What you need to do: Taking the data below line by line, count those that include the word "Hkey" and report the number alone.

Start of Block

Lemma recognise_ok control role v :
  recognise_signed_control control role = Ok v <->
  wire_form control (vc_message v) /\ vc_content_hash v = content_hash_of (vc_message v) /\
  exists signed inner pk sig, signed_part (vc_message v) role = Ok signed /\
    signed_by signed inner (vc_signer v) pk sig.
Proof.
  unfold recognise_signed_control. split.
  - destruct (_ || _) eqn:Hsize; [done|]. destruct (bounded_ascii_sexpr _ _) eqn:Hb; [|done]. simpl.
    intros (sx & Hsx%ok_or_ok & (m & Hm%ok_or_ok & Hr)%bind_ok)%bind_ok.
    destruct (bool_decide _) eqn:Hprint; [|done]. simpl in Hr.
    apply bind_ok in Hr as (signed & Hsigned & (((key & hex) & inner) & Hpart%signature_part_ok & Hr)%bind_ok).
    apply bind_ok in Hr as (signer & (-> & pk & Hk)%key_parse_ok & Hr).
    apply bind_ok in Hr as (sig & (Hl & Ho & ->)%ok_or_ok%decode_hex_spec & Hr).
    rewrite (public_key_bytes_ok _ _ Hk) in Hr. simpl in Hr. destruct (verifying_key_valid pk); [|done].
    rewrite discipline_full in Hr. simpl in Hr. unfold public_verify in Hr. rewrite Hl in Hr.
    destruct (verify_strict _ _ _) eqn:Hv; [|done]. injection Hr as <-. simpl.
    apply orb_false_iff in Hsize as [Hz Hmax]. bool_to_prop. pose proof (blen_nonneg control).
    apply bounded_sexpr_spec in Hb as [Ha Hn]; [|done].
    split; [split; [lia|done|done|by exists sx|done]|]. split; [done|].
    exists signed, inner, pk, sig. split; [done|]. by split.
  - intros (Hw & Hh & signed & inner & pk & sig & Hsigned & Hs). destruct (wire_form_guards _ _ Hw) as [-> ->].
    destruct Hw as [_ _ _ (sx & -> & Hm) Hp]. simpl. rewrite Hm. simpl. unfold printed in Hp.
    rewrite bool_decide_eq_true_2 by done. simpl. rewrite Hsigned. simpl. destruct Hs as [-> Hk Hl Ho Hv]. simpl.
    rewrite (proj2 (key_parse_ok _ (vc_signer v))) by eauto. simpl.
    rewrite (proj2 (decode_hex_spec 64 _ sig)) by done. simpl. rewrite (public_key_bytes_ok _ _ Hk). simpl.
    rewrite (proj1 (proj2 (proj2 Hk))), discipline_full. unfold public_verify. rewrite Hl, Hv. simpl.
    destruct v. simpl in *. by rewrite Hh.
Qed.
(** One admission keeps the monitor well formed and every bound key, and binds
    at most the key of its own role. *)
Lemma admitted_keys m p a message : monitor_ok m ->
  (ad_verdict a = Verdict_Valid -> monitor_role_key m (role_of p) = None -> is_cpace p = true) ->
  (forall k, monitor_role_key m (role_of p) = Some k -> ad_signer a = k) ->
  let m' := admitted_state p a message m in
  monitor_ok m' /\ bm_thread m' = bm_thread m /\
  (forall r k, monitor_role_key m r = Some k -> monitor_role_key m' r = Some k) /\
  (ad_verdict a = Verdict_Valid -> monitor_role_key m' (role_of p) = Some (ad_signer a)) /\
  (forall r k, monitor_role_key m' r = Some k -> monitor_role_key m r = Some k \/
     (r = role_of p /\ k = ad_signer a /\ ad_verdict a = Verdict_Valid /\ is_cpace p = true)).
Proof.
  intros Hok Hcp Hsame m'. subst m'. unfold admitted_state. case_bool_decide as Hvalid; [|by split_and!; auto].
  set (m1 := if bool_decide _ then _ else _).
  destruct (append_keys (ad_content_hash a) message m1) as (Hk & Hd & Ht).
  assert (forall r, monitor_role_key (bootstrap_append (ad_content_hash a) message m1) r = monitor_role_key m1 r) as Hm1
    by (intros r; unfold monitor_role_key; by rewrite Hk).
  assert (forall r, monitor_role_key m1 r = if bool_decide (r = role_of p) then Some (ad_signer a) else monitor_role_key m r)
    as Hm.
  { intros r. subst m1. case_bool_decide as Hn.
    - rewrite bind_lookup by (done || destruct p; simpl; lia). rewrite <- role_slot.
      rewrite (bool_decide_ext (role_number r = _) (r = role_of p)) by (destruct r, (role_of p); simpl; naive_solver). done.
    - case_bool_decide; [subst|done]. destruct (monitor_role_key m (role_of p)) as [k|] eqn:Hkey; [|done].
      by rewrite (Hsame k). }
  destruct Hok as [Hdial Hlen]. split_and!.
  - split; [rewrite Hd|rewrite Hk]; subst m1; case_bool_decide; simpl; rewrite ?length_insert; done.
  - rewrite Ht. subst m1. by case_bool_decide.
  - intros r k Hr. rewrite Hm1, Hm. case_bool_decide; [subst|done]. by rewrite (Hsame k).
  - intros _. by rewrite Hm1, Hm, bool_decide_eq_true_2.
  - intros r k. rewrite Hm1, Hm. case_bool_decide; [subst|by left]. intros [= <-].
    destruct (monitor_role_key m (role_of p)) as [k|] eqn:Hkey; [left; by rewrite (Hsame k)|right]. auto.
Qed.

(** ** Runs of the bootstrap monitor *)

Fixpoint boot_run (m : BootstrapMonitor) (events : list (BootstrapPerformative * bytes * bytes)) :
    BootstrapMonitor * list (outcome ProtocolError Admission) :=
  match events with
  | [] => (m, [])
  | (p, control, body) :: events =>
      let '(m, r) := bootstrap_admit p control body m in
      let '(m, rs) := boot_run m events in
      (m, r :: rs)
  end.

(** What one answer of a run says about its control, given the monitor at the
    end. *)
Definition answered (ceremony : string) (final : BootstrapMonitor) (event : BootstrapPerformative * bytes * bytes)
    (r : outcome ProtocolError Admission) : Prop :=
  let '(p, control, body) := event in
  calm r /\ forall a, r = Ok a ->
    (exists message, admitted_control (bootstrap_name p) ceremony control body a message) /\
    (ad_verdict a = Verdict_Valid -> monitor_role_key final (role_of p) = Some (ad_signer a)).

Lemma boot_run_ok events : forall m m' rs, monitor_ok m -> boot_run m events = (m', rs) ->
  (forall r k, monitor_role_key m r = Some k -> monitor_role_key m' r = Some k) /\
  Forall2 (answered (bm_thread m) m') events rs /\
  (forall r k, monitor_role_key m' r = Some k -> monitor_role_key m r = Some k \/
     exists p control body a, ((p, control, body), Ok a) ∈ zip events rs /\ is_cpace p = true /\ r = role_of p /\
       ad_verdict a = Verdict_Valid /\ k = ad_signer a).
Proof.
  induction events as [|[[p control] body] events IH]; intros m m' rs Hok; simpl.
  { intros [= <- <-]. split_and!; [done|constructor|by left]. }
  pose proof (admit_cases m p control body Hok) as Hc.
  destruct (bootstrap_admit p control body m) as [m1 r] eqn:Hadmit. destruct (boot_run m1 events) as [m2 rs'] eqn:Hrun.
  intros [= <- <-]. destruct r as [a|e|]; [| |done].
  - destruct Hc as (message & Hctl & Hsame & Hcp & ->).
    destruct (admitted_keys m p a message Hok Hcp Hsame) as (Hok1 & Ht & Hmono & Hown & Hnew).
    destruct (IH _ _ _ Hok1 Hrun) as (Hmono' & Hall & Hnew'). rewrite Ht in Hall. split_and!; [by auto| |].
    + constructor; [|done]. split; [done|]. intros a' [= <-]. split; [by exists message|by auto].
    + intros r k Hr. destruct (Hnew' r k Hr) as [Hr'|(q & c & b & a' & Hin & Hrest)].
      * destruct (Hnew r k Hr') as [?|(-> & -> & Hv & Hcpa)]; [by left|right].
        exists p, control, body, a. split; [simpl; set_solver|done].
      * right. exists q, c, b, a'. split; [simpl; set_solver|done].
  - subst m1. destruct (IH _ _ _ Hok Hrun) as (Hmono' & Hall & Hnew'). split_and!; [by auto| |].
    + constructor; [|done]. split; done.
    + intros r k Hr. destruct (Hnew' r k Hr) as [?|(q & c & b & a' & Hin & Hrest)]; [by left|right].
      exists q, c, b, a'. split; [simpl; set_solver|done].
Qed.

End of Block

Your response: 2